**Try it**.
Show, from the entries below, every line in which "Hfacts" appears.

**Records for the task**.
Lemma unify_child_spec structs ci f arrays :
  Forall2 (λ s c, s.1 !! ci = Some c) structs arrays →
  Forall (λ a, valid a ∧ array_type a = data_type f) arrays → child_ok f arrays →
  ∃ r, unify_child structs ci f = Return r ∧ field_rewritten f arrays r ∧ key_supported (data_type r.2).
Proof.
  intros Hcs HF Hok. unfold unify_child.
  assert (collect (λ s : list ArrayRef * option (list bool), of_panic (s.1 !! ci)) structs = Return arrays) as ->.
  { apply collect_Forall2. eapply Forall2_impl; [exact Hcs|]. intros s c Hc. by rewrite Hc. }
  cbn [outcome_bind]. unfold child_ok in Hok. destruct (data_type f) as [| | | | | | | |?|k v|l|?|] eqn:Ht.
  10: { destruct (unify_arrays_spec k v arrays Hok) as (cols & t & dicts & -> & HR & HD & Hs & Hs' & Hn). simpl.
        eexists; split; [done|]. split; [|done]. exists t, dicts. rewrite Ht. simpl. split_and!; try done. lia. }
  all: exists (arrays, f); split; [done|]; split; [|simpl; by rewrite Ht]; apply unchanged_rewritten; by rewrite Ht.
Qed.

Lemma batch_columns_spec i batches arrays :
  Forall2 (λ b a, columns b !! i = Some a) batches arrays → batch_columns i batches = Return arrays.
Proof. intros HF. apply collect_Forall2. eapply Forall2_impl; [exact HF|]. intros b a Ha. by rewrite Ha. Qed.

(** A struct array by its children. *)
Definition struct_of (l : list Field) (a : ArrayRef) (s : list ArrayRef * option (list bool)) : Prop :=
  as_struct a = Some s
  ∧ Forall2 (λ f c, valid c ∧ array_type c = data_type f ∧ array_len c = array_len a) l s.1
  ∧ from_option (λ m, length m = length (cells a)) True s.2
  ∧ cells a = struct_cells (length (cells a)) s.2 (cells <$> s.1).

Lemma struct_of_valid l a : valid a → array_type a = Struct l → ∃ s, struct_of l a s.
Proof.
  intros Ha Ht. destruct (as_struct_law a l Ha Ht) as (cs & nulls & Hs & HF & Hn & Hc & _). by exists (cs, nulls).
Qed.

(** The children of the rewritten struct arrays, one entry per field. *)
Definition child_rewritten (structs : list (list ArrayRef * option (list bool))) (ci : nat) (f : Field)
    (r : list ArrayRef * Field) : Prop :=
  ∃ arrays, Forall2 (λ s c, s.1 !! ci = Some c) structs arrays ∧ field_rewritten f arrays r
    ∧ key_supported (data_type r.2).

Lemma unify_children_spec l arrays structs :
  Forall2 (struct_of l) arrays structs → struct_ok l structs →
  ∃ children, collect (λ '(ci, cf), unify_child structs ci cf) (imap pair l) = Return children
    ∧ length children = length l
    ∧ ∀ ci f r, l !! ci = Some f → children !! ci = Some r → child_rewritten structs ci f r.
Proof.
  intros Hst Hok. apply collect_imap_returns. intros ci f Hf.
  destruct (Forall_pick (λ (s : list ArrayRef * option (list bool)) c,
    s.1 !! ci = Some c ∧ valid c ∧ array_type c = data_type f) structs) as [cs Hcs].
  { eapply Forall2_Forall_r; [exact Hst|]. apply Forall_true. intros a s (_ & HF & _).
    destruct (Forall2_lookup_l _ _ _ ci f HF Hf) as (c & Hc & Hv & Ht & _). by exists c. }
  assert (Forall2 (λ s c, s.1 !! ci = Some c) structs cs) as Hlk.
  { eapply Forall2_impl; [exact Hcs|]. by intros s c (? & _). }
  destruct (unify_child_spec structs ci f cs) as (r & Hr & HR & Hs); [done| |by eapply (struct_children _ _ Hok)|].
  { eapply Forall2_Forall_r; [exact Hcs|]. apply Forall_true. by intros s c (_ & ? & ?). }
  exists r. split; [done|]. by exists cs.
Qed.

(** The dictionaries all arrays of a rewritten child have. *)
Definition shared_dictionaries (r : list ArrayRef * Field) : list ArrayRef :=
  default [] (dictionaries <$> head r.1).

(** One rewritten child in one batch. *)
Lemma child_at structs ci f r bi s c :
  child_rewritten structs ci f r → structs !! bi = Some s → r.1 !! bi = Some c →
  ∃ x t, s.1 !! ci = Some x ∧ r.2 = with_data_type f t ∧ rewritten t x c
    ∧ dictionaries c = shared_dictionaries r ∧ key_supported t.
Proof.
  intros (arrays & Hlk & (t & dicts & Hr2 & HR & HD & _ & _) & Hs) Hbi Hc.
  destruct (Forall2_lookup_l _ _ _ bi s Hlk Hbi) as (x & Hx & Hsx).
  exists x, t. split; [done|]. split; [done|]. split; [by eapply (Forall2_lookup_lr _ _ _ bi _ _ HR)|].
  split; [|by rewrite Hr2 in Hs]. unfold shared_dictionaries. destruct r as [[|c0 cols] f']; simpl in *; [done|].
  rewrite Forall_forall in HD. rewrite (HD c) by (by eapply list_elem_of_lookup_2). rewrite (HD c0) by left. done.
Qed.

Lemma child_lengths structs ci f r : child_rewritten structs ci f r → length r.1 = length structs.
Proof.
  intros (arrays & Hlk & (t & _ & _ & HR & _) & _).
  by rewrite <-(Forall2_length _ _ _ HR), (Forall2_length _ _ _ Hlk).
Qed.

(** A rebuilt struct array has the rows of the original. *)
Lemma rebuild_struct l structs children bi a s :
  l ≠ [] → length children = length l →
  (∀ ci f r, l !! ci = Some f → children !! ci = Some r → child_rewritten structs ci f r) →
  struct_ok l structs → structs !! bi = Some s → struct_of l a s →
  ∃ c, (row ←? transpose_row children.*1 bi; of_arrow (struct_try_new children.*2 row s.2)) = Return c
    ∧ rewritten (Struct children.*2) a c ∧ dictionaries c = concat (shared_dictionaries <$> children).
Proof.
  intros Hl Hlen Hch Hok Hbi (Has & HF & Hnulls & Hcells).
  destruct (table_row children (length structs) bi) as (row & -> & Hrl & Hrow); [|by eapply lookup_lt_Some|].
  { intros ci r Hr. destruct (lookup_lt_is_Some_2 l ci) as [f Hf]; [rewrite <-Hlen; by eapply lookup_lt_Some|].
    by eapply child_lengths, Hch. }
  cbn [outcome_bind]. rewrite Hlen in Hrl.
  assert (Hfacts : ∀ ci r c, children !! ci = Some r → row !! ci = Some c → ∃ f x t,
    l !! ci = Some f ∧ s.1 !! ci = Some x ∧ r.2 = with_data_type f t ∧ rewritten t x c
    ∧ dictionaries c = shared_dictionaries r ∧ length (cells c) = length (cells a)).
  { intros ci r c Hr Hc. destruct (lookup_lt_is_Some_2 l ci) as [f Hf]; [rewrite <-Hlen; by eapply lookup_lt_Some|].
    destruct (child_at structs ci f r bi s c) as (x & t & Hx & Hr2 & HR & HD & _); [by eauto..|].
    exists f, x, t. split_and!; try done. destruct HR as (_ & _ & ->).
    destruct (Forall2_lookup_lr _ _ _ ci f x HF Hf Hx) as (_ & _ & Hal). unfold array_len, zlen in Hal. lia. }
  assert (cells <$> row = cells <$> s.1) as Hsame.
  { apply list_eq_same_length with (n := length l); rewrite ?length_fmap; [|by rewrite Hrl|].
    - symmetry. by eapply Forall2_length.
    - intros ci x y Hci Hx Hy. rewrite list_lookup_fmap in Hx, Hy.
      destruct (row !! ci) as [c|] eqn:Ec, (s.1 !! ci) as [c'|] eqn:Ec'; simplify_eq/=.
      destruct (lookup_lt_is_Some_2 children ci ltac:(lia)) as [r Hr].
      destruct (Hfacts ci r c Hr Ec) as (f & x & t & _ & Hx & _ & (_ & _ & ->) & _). congruence. }
  destruct (struct_try_new_law children.*2 row s.2 (length (cells a))) as (c & Hc & Hvc & Htc & Hlc & Hsc); [| |done|].
  { destruct children; [|done]. by destruct l. }
  { apply Forall2_same_length_lookup_2; [by rewrite length_fmap, Hlen, Hrl|]. intros ci f' c Hf' Hc.
    rewrite list_lookup_fmap in Hf'. destruct (children !! ci) as [r|] eqn:Er; simplify_eq/=.
    destruct (Hfacts ci r c Er Hc) as (f & x & t & Hf & Hx & -> & (Hv & Ht & Hcx) & _ & Hlc). split_and!; try done.
    intros Hnn i. rewrite Hcx. apply (struct_nulls _ _ Hok ci f s x i Hf Hnn); [by eapply list_elem_of_lookup_2|done]. }
  exists c. rewrite Hc. split; [done|]. destruct (as_struct_law c _ Hvc Htc) as (cs & nulls & Hs' & _ & _ & Hcc & Hd).
  rewrite Hsc in Hs'. injection Hs' as <- <-. split.
  - split_and!; [done..|]. by rewrite Hcc, Hlc, Hsame, <-Hcells.
  - rewrite Hd. f_equal. apply list_eq_same_length with (n := length l); rewrite ?length_fmap; [done|done|].
    intros ci d d' Hci Hd1 Hd2. rewrite list_lookup_fmap in Hd1. rewrite list_lookup_fmap in Hd2.
    destruct (row !! ci) as [x|] eqn:Ex, (children !! ci) as [r|] eqn:Er; simplify_eq/=.
    by destruct (Hfacts ci r x Er Ex) as (? & ? & ? & _ & _ & _ & _ & ? & _).
Qed.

**Answer for this exercise**.
  assert (Hfacts : ∀ ci r c, children !! ci = Some r → row !! ci = Some c → ∃ f x t,
      destruct (Hfacts ci r c Hr Ec) as (f & x & t & _ & Hx & _ & (_ & _ & ->) & _). congruence. }
    destruct (Hfacts ci r c Er Hc) as (f & x & t & Hf & Hx & -> & (Hv & Ht & Hcx) & _ & Hlc). split_and!; try done.
    by destruct (Hfacts ci r x Er Ex) as (? & ? & ? & _ & _ & _ & _ & ? & _).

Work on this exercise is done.